Bill Longley
- Born: 11 November 1911 Dandenong, Victoria
- Died: 29 April 2005 (aged 93)
- Nationality: Australian

Career history
- 1937–1939, 1947–1953: New Cross Rangers
- 1946: Odsal Boomerangs
- 1953: Bradford Tudors
- 1953–1954: Wimbledon Dons
- 1955: Rayleigh Rockets
- 1955: Wembley Lions

Individual honours
- 1946: Northern Riders' Champion

Team honours
- 1938, 1948, 1954: National League Champion
- 1947: London Cup
- 1954: RAC Cup Winner

= Bill Longley (speedway rider) =

Australian speedway rider

William Mowbray Longley (11 November 1911 in Dandenong, Victoria – 15 April 2005) was an Australian international speedway rider.

==Career summary==
Longley noted as being only 5 ft 1 inch in height, began his British career with the New Cross Rangers in 1937, where he remained until the outbreak of World War II, winning the National League Championship in 1938.

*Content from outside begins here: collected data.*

(* ===== verification/Financial.v ===== *)
(** * Credits, pledges, approved transfers

    [financial_evaluator.cpp] and [protocol/financial.cpp]: credits of the
    system and between accounts, repaid from the cashback of the debitor; loans
    against a pledge kept in escrow; the purchase of GCWD; transfers that wait
    for the sender's approval or an arbitrator; mass payments. *)
From S2P Require Import Prelude Safe Asset Objects Database Ledger Balance Evaluator Sample.

Definition arbitr_reward (a p : Z) : result Z := percent_of a p.

Definition income (s : account_statistics_object) : result Z :=
  i ← safe_add s.(st_first_month_income) s.(st_second_month_income);
  safe_add i s.(st_third_month_income).

(** [modify] of a statistics object that starts a credit. *)
Definition start_credit (total creditor : Z) (s : account_statistics_object) : account_statistics_object :=
  s <| st_total_credit := total |> <| st_allowed_to_repay := 0 |> <| st_credit_repaid := 0 |>
    <| st_creditor := creditor |>.

(** ** Credits *)
Record credit_system_get_operation : Type := CreditSystemGetOp {
  csg_fee : asset; csg_debitor : Z; csg_credit_amount : asset }.

Definition credit_system_get_validate (op : credit_system_get_operation) : result unit :=
  _ ← FC_ASSERT (0 <=? op.(csg_fee).(amount)); FC_ASSERT (0 <? op.(csg_credit_amount).(amount)).

Definition credit_system_get_do_evaluate (d : database) (op : credit_system_get_operation) : result unit :=
  _ ← FC_ASSERT (head_block_time d <=? HARDFORK_CORE_145_TIME);
  _ ← FC_ASSERT (HARDFORK_CWD5_TIME <=? head_block_time d);
  _ ← get_account d op.(csg_debitor);
  debitor_stats ← get_statistics d op.(csg_debitor);
  max_credit ← income debitor_stats;
  _ ← FC_ASSERT (debitor_stats.(st_total_credit) =? 0);
  _ ← FC_ASSERT (op.(csg_credit_amount).(asset_id) =? CORE);
  FC_ASSERT (op.(csg_credit_amount).(amount) <=? max_credit).

Definition credit_system_get_do_apply (d : database) (op : credit_system_get_operation) : result database :=
  d1 ← add_supply d 0 op.(csg_credit_amount).(amount);
  d2 ← modify_statistics d1 op.(csg_debitor) (λ s,
         total ← safe_mul op.(csg_credit_amount).(amount) 2; Ok (start_credit total 0 s));
  adjust_balance d2 op.(csg_debitor) op.(csg_credit_amount).
(** A limit order is filled: what it receives enters the books, what it pays
    leaves them; when the order stays, it keeps its price. *)
Lemma fill_limit_order_spec d id pays receives cull fp mk d' b :
  assets_ok d → amount_in receives → fill_limit_order cf d id pays receives cull fp mk = Ok (d', b) →
  flow d d' (λ a, of_asset a receives - of_asset a pays) ∧ limit_frame id d d' ∧
  ∃ o, get_limit_order d id = Ok o ∧ sell_asset_id o = pays.(asset_id) ∧
    if b then d'.(d_limit_orders).(objs) !! id = None
    else d'.(d_limit_orders).(objs) !! id = Some (o <| lo_for_sale := o.(lo_for_sale) - pays.(amount) |>
      <| lo_deferred_fee := 0 |> <| lo_deferred_paid_fee := Asset 0 o.(lo_deferred_paid_fee).(asset_id) |>).
Proof using Type.
  intros Ha Hin H. unfold fill_limit_order in H.
  apply bind_Ok in H as (o & Ho & H). apply bind_Ok in H as (u1 & Hu1 & H). apply bind_Ok in H as (u2 & _ & H).
  apply FC_ASSERT_Ok in Hu1. apply Z.eqb_eq in Hu1.
  apply bind_Ok in H as (acc & _ & H). apply bind_Ok in H as (recv & Hrecv & H).
  apply bind_Ok in H as ([d1 fees] & H1 & H). apply bind_Ok in H as (net & Hnet & H). apply bind_Ok in H as (d2 & H2 & H).
  destruct (receive_spec _ _ _ _ _ _ _ _ _ Ha Hrecv Hin H1 Hnet H2) as [A2 F2]. clear H1 H2 Hnet.
  pose proof (flow_push d2 (fill_order_op id o.(lo_seller) pays receives fees fp mk)) as F3.
  pose proof (step_push d2 (fill_order_op id o.(lo_seller) pays receives fees fp mk)) as A3.
  set (d3 := push_applied_operation d2 _) in *.
  apply bind_Ok in H as (d4 & H4 & H). apply bind_Ok in H as (d5 & H5 & H).
  assert (account_step d d3) as A by (etransitivity; eassumption).
  assert (account_step d3 d5) as A5.
  { etransitivity; [exact (accounts (P:=_ = Ok _) H4)|]. destruct (0 <? o.(lo_deferred_paid_fee).(amount)); [|injection H5 as <-; reflexivity].
    apply bind_Ok in H5 as (fa & _ & H5). exact (accounts (P:=_ = Ok _) H5). }
  assert (account_step d d5) as A' by (etransitivity; eassumption).
  assert (ledger_ok d → flow d d5 (λ a, of_asset a receives + (core_only a o.(lo_deferred_fee) + of_asset a o.(lo_deferred_paid_fee)))) as F5.
  { intros Hd. apply index_get_Ok in Ho. pose proof (lok_limit_orders _ Hd _ _ Ho) as Hok.
    destruct (deferred_fees_spec _ _ _ _ (step_assets _ _ A Ha) Hok H4 H5) as [F5 _].
    flow_chain. eapply flow_ext; [eassumption|]. intros a. cbn beta. lia. }
  assert (get_limit_order d5 id = Ok o) as Ho5 by (rewrite (step_limit_order _ _ _ A'); exact Ho).
  pose proof (frame_of_step id _ _ A') as L5. destruct (asset_eqb pays (amount_for_sale o)) eqn:Epays.
  - apply asset_eqb_eq in Epays. apply bind_Ok in H as (d6 & H6 & [= <- <-]). destruct (removed_limit_frame _ _ _ H6) as [L6 Hgone].
    split; [|split; [by etransitivity|by exists o]]. apply flow_intro. intros Hd. specialize (F5 Hd).
    pose proof (flow_remove_limit _ _ _ _ H6 Ho5) as F6. eapply flow_ext; [exact (flow_trans _ _ _ _ _ F5 F6)|].
    intros a. cbn beta. unfold limit_held. rewrite Epays. lia.
  - apply bind_Ok in H as (d6 & H6 & H). destruct (reduce_limit_spec _ _ _ _ _ Ho5 H6) as (L6 & Hleft & F6).
    assert (ledger_ok d → flow d d6 (λ a, of_asset a receives - of_asset a pays)) as F.
    { intros Hd. specialize (F5 Hd). eapply flow_ext; [exact (flow_trans _ _ _ _ _ F5 F6)|]. intros a. cbn beta.
      replace pays with (Asset pays.(amount) (sell_asset_id o)) by (unfold sell_asset_id; destruct pays; cbn in *; by rewrite <-Hu1).
      cbn [amount]. lia. }
    assert (limit_frame id d d6) as L by (etransitivity; eassumption).
    destruct (_ || _).
    + apply maybe_cull_spec in H as (F7 & L7 & Hb); [|eapply setting_assets; [apply L|done]].
      split; [|split; [by etransitivity|exists o; split; [done|split; [done|]]]].
      * apply flow_intro. intros Hd. specialize (F Hd). eapply flow_ext; [exact (flow_trans _ _ _ _ _ F F7)|]. intros a. cbn beta. lia.
      * destruct b; [done|]. by destruct Hb as [-> _].
    + injection H as <- <-. split; [by apply flow_intro|]. split; [done|]. by exists o.
Qed.


(** An order that is to be culled and stays would still buy something. *)
Lemma fill_limit_kept d id pays receives fp mk d' :
  assets_ok d → fill_limit_order cf d id pays receives true fp mk = Ok (d', false) →
  ∃ o x, get_limit_order d' id = Ok o ∧ asset_mul (amount_for_sale o) o.(lo_sell_price) = Ok x ∧ x.(amount) ≠ 0.
Proof using Type.
  intros Ha H. unfold fill_limit_order in H.
  apply bind_Ok in H as (o & Ho & H). do 2 apply bind_Ok in H as (? & _ & H).
  apply bind_Ok in H as (acc & _ & H). apply bind_Ok in H as (recv & _ & H).
  apply bind_Ok in H as ([d1 fees] & H1 & H). apply bind_Ok in H as (net & _ & H). apply bind_Ok in H as (d2 & H2 & H).
  apply bind_Ok in H as (d4 & H4 & H). apply bind_Ok in H as (d5 & H5 & H).
  destruct (asset_eqb _ _); [by apply bind_Ok in H as (? & _ & [=])|]. apply bind_Ok in H as (d6 & H6 & H). cbn [orb] in H.
  assert (assets_ok d6) as Ha6.
  { eapply limit_frame_step with (id := id); [|exact Ha].
    etransitivity; [apply frame_of_step, (accounts (P:=_ = Ok _) H1)|]. etransitivity; [apply frame_of_step, (accounts (P:=_ = Ok _) H2)|].
    etransitivity; [apply frame_of_step, step_push|]. etransitivity; [apply frame_of_step, (accounts (P:=_ = Ok _) H4)|].
    etransitivity; [|by eapply modified_limit_frame].
    destruct (0 <? o.(lo_deferred_paid_fee).(amount)); [|injection H5 as <-; reflexivity].
    apply bind_Ok in H5 as (fa & _ & H5). apply frame_of_step, (accounts (P:=_ = Ok _) H5). }
  apply maybe_cull_spec in H as (_ & _ & -> & o' & v & Ho' & Hx & Hz); [|done]. by exists o', v.
Qed.
End fills.

(** A margin position after a fill. *)
Definition position_after (o : call_order_object) (pays receives : Z) (o' : call_order_object) (freed : option asset) : Prop :=
  debt_type o' = debt_type o ∧ collateral_type o' = collateral_type o ∧ o'.(cl_borrower) = o.(cl_borrower) ∧
  o'.(cl_target_collateral_ratio) = o.(cl_target_collateral_ratio) ∧ o'.(cl_debt) = o.(cl_debt) - receives ∧
  match freed with
  | Some f => o.(cl_debt) = receives ∧ f = Asset (o.(cl_collateral) - pays) (collateral_type o) ∧ o'.(cl_collateral) = 0
  | None => o.(cl_debt) ≠ receives ∧ o'.(cl_collateral) = o.(cl_collateral) - pays
  end.

Lemma call_price_types debt collateral r p :
  call_price debt collateral r = Ok p → p.(base).(asset_id) = collateral.(asset_id) ∧ p.(quote).(asset_id) = debt.(asset_id).
Proof.
  unfold call_price. intros H. repeat (apply bind_Ok in H as (? & _ & H)). unfold make_price in H. inv_ok. done.
Qed.

Lemma fill_position_spec b mcr o pays receives o' freed :
  fill_position b mcr o pays receives = Ok (o', freed) → position_after o pays receives o' freed.
Proof.
  unfold fill_position. intros H. apply bind_Ok in H as (debt & Hd & H). apply bind_Ok in H as (coll & Hc & H).
  apply safe_sub_Ok in Hd as ->. apply safe_sub_Ok in Hc as ->. destruct (Z.eqb_spec (o.(cl_debt) - receives) 0) as [E|E].
  - injection H as <- <-. unfold position_after. cbn. split_and!; try done. lia.
  - destruct b.
    + apply bind_Ok in H as (r & _ & H). apply bind_Ok in H as (p & Hp & [= <- <-]). apply call_price_types in Hp as [E1 E2].
      unfold position_after, debt_type, collateral_type in *. cbn in *. split_and!; try done. lia.
    + injection H as <- <-. unfold position_after. cbn. split_and!; try done. lia.
Qed.

Lemma modified_call_frame d id f d' :
  modify_call_order d id f = Ok d' →
  call_frame id d d' ∧ ∃ o o', get_call_order d id = Ok o ∧ f o = Ok o' ∧ d'.(d_call_orders).(objs) !! id = Some o'.
Proof.
  unfold modify_call_order. intros H. apply bind_Ok in H as (i & Hi & [= <-]). apply index_modify_Ok in Hi as (o & o' & Ho & Ho' & ->).
  split; [split; try done; apply same_but_modify|]. exists o, o'. split; [by apply index_get_Ok|]. split; [done|]. apply lookup_insert_eq.
Qed.
Lemma removed_call_frame d id d' :
  remove_call_order d id = Ok d' → call_frame id d d' ∧ d'.(d_call_orders).(objs) !! id = None.
Proof.
  unfold remove_call_order. intros H. apply bind_Ok in H as (i & Hi & [= <-]). apply index_remove_Ok in Hi as (o & _ & ->).
  split; [split; try done; apply same_but_remove|apply lookup_delete_eq].
Qed.

(** The collateral that is freed, and what the core asset in orders shrinks by. *)
Lemma freed_spec d borrower pays freed d1 d2 :
  match freed with Some f => adjust_balance d borrower f | None => Ok d end = Ok d1 →
  (if pays.(asset_id) =? CORE then
     d' ← sub_core_in_orders d1 borrower pays;
     match freed with Some f => sub_core_in_orders d' borrower f | None => Ok d' end
   else Ok d1) = Ok d2 →
  account_step d d2 ∧ flow d d2 (λ a, of_asset a (default (Asset 0 CORE) freed)).
Proof.
  intros H1 H2.
  assert (account_step d d1 ∧ flow d d1 (λ a, of_asset a (default (Asset 0 CORE) freed))) as [A1 F1].
  { destruct freed as [f|]; [split; [exact (accounts (P:=_ = Ok _) H1)|exact (flows (P:=_ = Ok _) H1)]|].
    injection H1 as <-. split; [reflexivity|]. eapply flow_ext; [apply flow_refl|]. flow_arith. }
  assert (account_step d1 d2 ∧ flow d1 d2 (λ _, 0)) as [A2 F2].
  { destruct (_ =? _); [|injection H2 as <-; split; [reflexivity|apply flow_refl]].
    apply bind_Ok in H2 as (d' & H2 & H3). destruct freed as [f|].
    - split; [etransitivity; [exact (accounts (P:=_ = Ok _) H2)|exact (accounts (P:=_ = Ok _) H3)]|].
      apply flows in H2. apply flows in H3. eapply flow_ext; [exact (flow_trans _ _ _ _ _ H2 H3)|]. done.
    - injection H3 as <-. split; [exact (accounts (P:=_ = Ok _) H2)|exact (flows (P:=_ = Ok _) H2)]. }
  split; [by etransitivity|]. eapply flow_ext; [exact (flow_trans _ _ _ _ _ F1 F2)|]. intros a. cbn beta. lia.
Qed.
(** The bids for an asset that are given back, and what an account gets. *)
Definition bid_open (mia : Z) (hi : price) (b : collateral_bid_object) : bool :=
  (bid_debt_type b =? mia) && price_leb b.(cb_inv_swan_price) hi.
Definition given_back (mia : Z) (hi : price) (a i : Z) (b : collateral_bid_object) : Z :=
  if bid_open mia hi b && bool_decide ((a, i) = (b.(cb_bidder), b.(cb_inv_swan_price).(base).(asset_id)))
  then b.(cb_inv_swan_price).(base).(amount) else 0.

Lemma cancel_bids_give mia hi l d d' :
  NoDup l → (∀ k b, k ∈ l → d.(d_collateral_bids).(objs) !! k = Some b → bid_open mia hi b = true) →
  foldM (λ d id, cancel_bid d id true) d l = Ok d' →
  (∀ k, d'.(d_collateral_bids).(objs) !! k = if decide (k ∈ l) then None else d.(d_collateral_bids).(objs) !! k) ∧
  ∀ a i, (get_balance d' a i).(amount) + msum (λ _, given_back mia hi a i) d'.(d_collateral_bids).(objs)
    = (get_balance d a i).(amount) + msum (λ _, given_back mia hi a i) d.(d_collateral_bids).(objs).
Proof.
  intros Hnd. revert d. induction Hnd as [|k l Hk Hnd IH]; intros d Hl H.
  { injection H as <-. split; [|done]. intros j. rewrite decide_False; [done|apply not_elem_of_nil]. }
  cbn [foldM] in H. apply bind_Ok in H as (d1 & H1 & H). apply cancel_bid_gives in H1 as (b & Hb & E & B).
  destruct (IH d1) as [L S]; [|exact H|].
  { intros j bj Hj Hbj. rewrite E in Hbj. apply lookup_delete_Some in Hbj as [_ Hbj]. apply (Hl j); [by apply list_elem_of_further|done]. }
  split.
  - intros j. rewrite L, E. destruct (decide (j = k)) as [->|Hne].
    + rewrite lookup_delete_eq, (decide_True (P := k ∈ k :: l)) by apply list_elem_of_here. by case_decide.
    + rewrite lookup_delete_ne by done. destruct (decide (j ∈ l)) as [Hj|Hj].
      * rewrite decide_True; [done|by apply list_elem_of_further].
      * rewrite decide_False; [done|]. by intros [?|?]%elem_of_cons.
  - intros a i. rewrite S, E, B, (msum_delete _ _ _ _ Hb). unfold given_back at 2.
    rewrite (Hl k b) by (done || apply list_elem_of_here). cbn [andb]. case_bool_decide; case_decide; try done; lia.
Qed.

Lemma revive_mpa_gives_back d o mia d' b :
  _cancel_bids_and_revive_mpa d o mia = Ok d' → bitasset_data d o = Ok b →
  d'.(d_call_orders) = d.(d_call_orders) ∧
  ∃ hi, price_max b.(bd_options).(bo_short_backing_asset) mia = Ok hi ∧
    d'.(d_collateral_bids).(objs) = filter (λ x, bid_open mia hi x.2 = false) d.(d_collateral_bids).(objs) ∧
    ∀ a i, (get_balance d' a i).(amount)
      = (get_balance d a i).(amount) + msum (λ _, given_back mia hi a i) d.(d_collateral_bids).(objs).
Proof.
  unfold _cancel_bids_and_revive_mpa. intros H Hb. apply bind_Ok in H as (? & _ & H). rewrite Hb, Ok_bind in H.
  do 2 apply bind_Ok in H as (? & _ & H). apply bind_Ok in H as (bids & Hbids & H). apply bind_Ok in H as (d1 & H1 & H2).
  pose proof (cancel_bids_calls _ _ _ H1) as C1. unfold bids_of in Hbids. apply bind_Ok in Hbids as (hi & Hhi & [= <-]).
  assert (∀ k x, (k, x) ∈ range bid_ltb (λ x, (bid_debt_type x.2 =? mia) && price_leb x.2.(cb_inv_swan_price) hi) d.(d_collateral_bids)
    ↔ d.(d_collateral_bids).(objs) !! k = Some x ∧ bid_open mia hi x = true) as Hr by (intros ? ?; by rewrite elem_of_range).
  apply (cancel_bids_give mia hi) in H1 as [L S]; [|apply range_NoDup|].
  2: { intros k z Hk Hz. apply list_elem_of_fmap in Hk as ([k' y] & -> & Hk). apply Hr in Hk as [Hy Ho]. cbn in Hz. congruence. }
  assert (d1.(d_collateral_bids).(objs) = filter (λ w, bid_open mia hi w.2 = false) d.(d_collateral_bids).(objs)) as E1.
  { apply map_eq. intros k. rewrite L, map_lookup_filter. destruct (d.(d_collateral_bids).(objs) !! k) as [z|] eqn:Hz; [|by case_decide]. cbn.
    destruct (bid_open mia hi z) eqn:Hop; cbn.
    - rewrite decide_True; [by rewrite option_guard_False|]. apply list_elem_of_fmap. exists (k, z). by rewrite Hr.
    - rewrite decide_False; [by rewrite option_guard_True|]. intros ([k' y] & -> & Hy%Hr)%list_elem_of_fmap. cbn in Hz. destruct Hy. congruence. }
  unfold modify_bitasset in H2. apply bind_Ok in H2 as (n & _ & H2). apply bind_Ok in H2 as (j & _ & [= <-]). split; [exact C1|].
  exists hi. split; [done|]. split; [exact E1|]. intros a i. specialize (S a i). rewrite (msum_none _ d1.(d_collateral_bids).(objs)) in S.
  - change ((get_balance d1 a i).(amount) = (get_balance d a i).(amount) + msum (λ _, given_back mia hi a i) d.(d_collateral_bids).(objs)). lia.
  - intros k z Hz. rewrite E1 in Hz. apply map_lookup_filter_Some in Hz as [_ Hz]. cbn in Hz. unfold given_back. by rewrite Hz.
Qed.

(** The position that takes the fund of a revived asset. *)
Definition revived_positions (o : asset_object) (b : asset_bitasset_data_object) (mia supply : Z) (m m' : gmap Z call_order_object) : Prop :=
  if 0 <? supply then
    ∃ k p, m !! k = None ∧ m' = <[k := CallOrder o.(ao_issuer) b.(bd_settlement_fund) supply p None]> m ∧
      call_price (Asset supply mia) (Asset b.(bd_settlement_fund) b.(bd_options).(bo_short_backing_asset))
        b.(bd_current_feed).(pf_maintenance_collateral_ratio) = Ok p
  else b.(bd_settlement_fund) = 0 ∧ m' = m.

Lemma revive_bitasset_gives d mia d' :
  revive_bitasset d mia = Ok d' →
  ∃ o b x hi, get_asset d mia = Ok o ∧ bitasset_data d o = Ok b ∧ get_dynamic_data d o.(ao_dynamic_asset_data_id) = Ok x ∧
    revived_positions o b mia x.(dd_current_supply) d.(d_call_orders).(objs) d'.(d_call_orders).(objs) ∧
    price_max b.(bd_options).(bo_short_backing_asset) mia = Ok hi ∧
    d'.(d_collateral_bids).(objs) = filter (λ x, bid_open mia hi x.2 = false) d.(d_collateral_bids).(objs) ∧
    ∀ a i, (get_balance d' a i).(amount)
      = (get_balance d a i).(amount) + msum (λ _, given_back mia hi a i) d.(d_collateral_bids).(objs).
Proof.
  unfold revive_bitasset. intros H. apply bind_Ok in H as (o & Ho & H). apply bind_Ok in H as (? & _ & H).
  apply bind_Ok in H as (b & Hb & H). apply bind_Ok in H as (? & _ & H). apply bind_Ok in H as (dyn & Hx & H).
  do 2 apply bind_Ok in H as (? & _ & H). apply bind_Ok in H as (d1 & H1 & H2).
  assert (revived_positions o b mia dyn.(dd_current_supply) d.(d_call_orders).(objs) d1.(d_call_orders).(objs) ∧
    d1.(d_collateral_bids).(objs) = d.(d_collateral_bids).(objs) ∧ d1.(d_balances) = d.(d_balances) ∧ bitasset_data d1 o = Ok b) as (R & B & S & Hb1).
  { unfold revived_positions. destruct (0 <? _); [|apply bind_Ok in H1 as (u & Hu & [= <-]); by apply FC_ASSERT_Ok, Z.eqb_eq in Hu].
    apply bind_Ok in H1 as (p & Hp & H1). unfold make_price in Hp. apply bind_Ok in Hp as (? & _ & [= <-]).
    apply bind_Ok in H1 as ([d2 k] & H3 & H4). unfold create_bid in H3. apply bind_Ok in H3 as (? & _ & H3).
    apply bind_Ok in H3 as ([k' i] & Hi & [= <- <-]). apply index_create_Ok in Hi as (-> & Hn & ->).
    pose proof H4 as H4'. apply execute_bid_spec in H4' as (_ & _ & _ & B4 & _).
    eapply execute_bid_opens in H4; [|cbn; apply lookup_insert_eq]. destruct H4 as (j & p & Hj & Hp & E1 & E2 & E3). cbn in E1, E2, E3, Hp.
    split; [by exists j, p|]. split; [rewrite E2; by apply delete_insert_id|]. split; [exact E3|].
    unfold bitasset_data in *. by rewrite (bf'_bitasset _ _ B4). }
  destruct (revive_mpa_gives_back _ _ _ _ _ H2 Hb1) as (C & hi & Hhi & F & G). exists o, b, dyn, hi.
  split; [done|]. split; [done|]. split; [done|]. split; [by rewrite C|]. split; [done|]. rewrite <-B. split; [done|].
  intros a i. rewrite G. unfold get_balance. by rewrite S.
Qed.

(** ** Properties *)

(** C9. A global settlement closes every position of the asset: each pays its debt at the
    settlement price, rounded up and at most its collateral, into the settlement fund,
    which holds exactly the sum; the rest of the collateral goes back to the borrowers
    and no other balance moves.  The supply stays as it was, the new settlement price
    is the supply against the fund, every unit of value is accounted for, and the
    chain stays well formed. *)
Theorem globally_settle_asset_settles d mia p d'
  (Hd : chain_ok d) (Hfits : map_Forall (λ _ c, price_fits c.(cl_call_price)) d.(d_call_orders).(objs))
  (H : globally_settle_asset d mia p = Ok d') :
  conserves d d' ∧ chain_ok d' ∧
  map_Forall (λ _ c, debt_type c ≠ mia) d'.(d_call_orders).(objs) ∧
  (∃ o b b' x x', get_asset d mia = Ok o ∧ bitasset_data d o = Ok b ∧ bitasset_data d' o = Ok b' ∧ has_settlement b' = true ∧
    get_dynamic_data d mia = Ok x ∧ get_dynamic_data d' mia = Ok x' ∧ x'.(dd_current_supply) = x.(dd_current_supply) ∧
    b'.(bd_settlement_fund) = msum (λ _, fund_share p mia) d.(d_call_orders).(objs) ∧
    b'.(bd_settlement_price) = Price (Asset x.(dd_current_supply) mia) (Asset b'.(bd_settlement_fund) b.(bd_options).(bo_short_backing_asset))) ∧
  ∀ a i, (get_balance d' a i).(amount)
    = (get_balance d a i).(amount) + msum (λ _, collateral_back p mia a i) d.(d_call_orders).(objs).
Proof.
  pose proof (globally_settle_gone _ _ _ _ Hd Hfits H) as Hgone. pose proof Hd as [Ha _ Hf _ _ _].
  destruct (globally_settle_spec _ _ _ _ Ha Hf H) as (F & M & _).
  destruct (globally_settle_fund _ _ _ _ Hd H Hgone) as (o & b & b' & x & Ho & Hb & Hb' & Hx & Ef & Ep & B).
  destruct (globally_settle_state _ _ _ _ Ha H) as (o1 & b1 & b1' & y & x' & _ & Ho1 & _ & Hb1' & Hs & Hy & Hx' & E & _).
  same_ok. split; [done|]. split; [by apply (chain_market _ _ M)|]. split; [done|]. split; [|done].
  by exists o1, b, b1', y, x'.
Qed.

Lemma market_chain_ok : chain_ok market_db.
Proof.
  split; [|by apply (bool_decide_unpack _)|by unfold funds_ok; apply (bool_decide_unpack _)|by unfold backed; apply (bool_decide_unpack _)|by apply (bool_decide_unpack _)|by unfold linked; apply (bool_decide_unpack _)].
  apply map_Forall_to_list. repeat constructor; cbn; try lia; done.
Qed.
Definition settle_price : price := Price (Asset 100 2) (Asset 150 0).
Definition settled_db : database := ok_or market_db (globally_settle_asset market_db 2 settle_price).

Lemma globally_settle_asset_settles_witness :
  is_ok (globally_settle_asset market_db 2 settle_price) = true ∧ conserves market_db settled_db ∧
  map_Forall (λ _ c, debt_type c ≠ 2) settled_db.(d_call_orders).(objs) ∧
  (get_balance settled_db 8 0).(amount) = (get_balance market_db 8 0).(amount) + 100 ∧
  ∃ o b, get_asset market_db 2 = Ok o ∧ bitasset_data settled_db o = Ok b ∧ b.(bd_settlement_fund) = 1500.
Proof.
  unfold settled_db. destruct (globally_settle_asset market_db 2 settle_price) as [d'|e] eqn:E; [|exfalso; vm_compute in E; discriminate E].
  destruct (globally_settle_asset_settles market_db 2 settle_price d' market_chain_ok ltac:(by apply (bool_decide_unpack _)) E)
    as (F & _ & G & (o & b & b' & x & x' & Ho & _ & Hb' & _ & _ & _ & _ & Hf & _) & B).
  split; [reflexivity|]. split; [exact F|]. split; [exact G|]. split.
  - cbn [ok_or]. rewrite (B 8 0). vm_compute. reflexivity.
  - exists o, b'. split; [exact Ho|]. split; [exact Hb'|]. rewrite Hf. vm_compute. reflexivity.
Defined.

(** C16. Margin calls keep the books balanced and the chain well formed, whatever they
    do: match positions with orders, stop at the feed, settle the asset. *)
Theorem check_call_orders_conserves cf d mia enable_black_swan for_new d' called
  (Hd : chain_ok d) (H : check_call_orders cf d mia enable_black_swan for_new = Ok (d', called)) :
  conserves d d' ∧ chain_ok d'.
Proof.
  destruct (check_call_orders_spec _ _ _ _ _ _ _ (co_assets _ Hd) (co_funds _ Hd) H) as [F M].
  split; [done|]. by apply (chain_market _ _ M).
Qed.

(** The position of account 8 is filled by the order of account 6. *)
Lemma check_call_orders_conserves_witness :
  ∃ d', check_call_orders 0 market_db 2 true false = Ok (d', true) ∧ conserves market_db d' ∧ chain_ok d'.
Proof.
  destruct (check_call_orders 0 market_db 2 true false) as [[d' b]|e] eqn:E; [|exfalso; vm_compute in E; discriminate E].
  assert (b = true) as -> by (vm_compute in E; by injection E as _ <-).
  exists d'. split; [reflexivity|]. exact (check_call_orders_conserves 0 market_db 2 true false d' true market_chain_ok E).
Defined.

In 1946, Longley rode for Odsal but returned to New Cross in 1947 and was again a member of the team that won the 1948 National League Championship. Longley finished ninth in the Speedway World Championship in 1949 and remained with New Cross until they closed in 1953. He joined Bradford for a short spell with the Tudors before returning to London with the Wimbledon Dons.

In 1950, Longley finished runner up in the Australian Championship.

Longley was a member of the Wimbledon team that won the 1954 National League Championship. In 1955 he had a short spell with the Rayleigh Rockets before riding in one meeting for the Wembley Lions. He then decided to retire.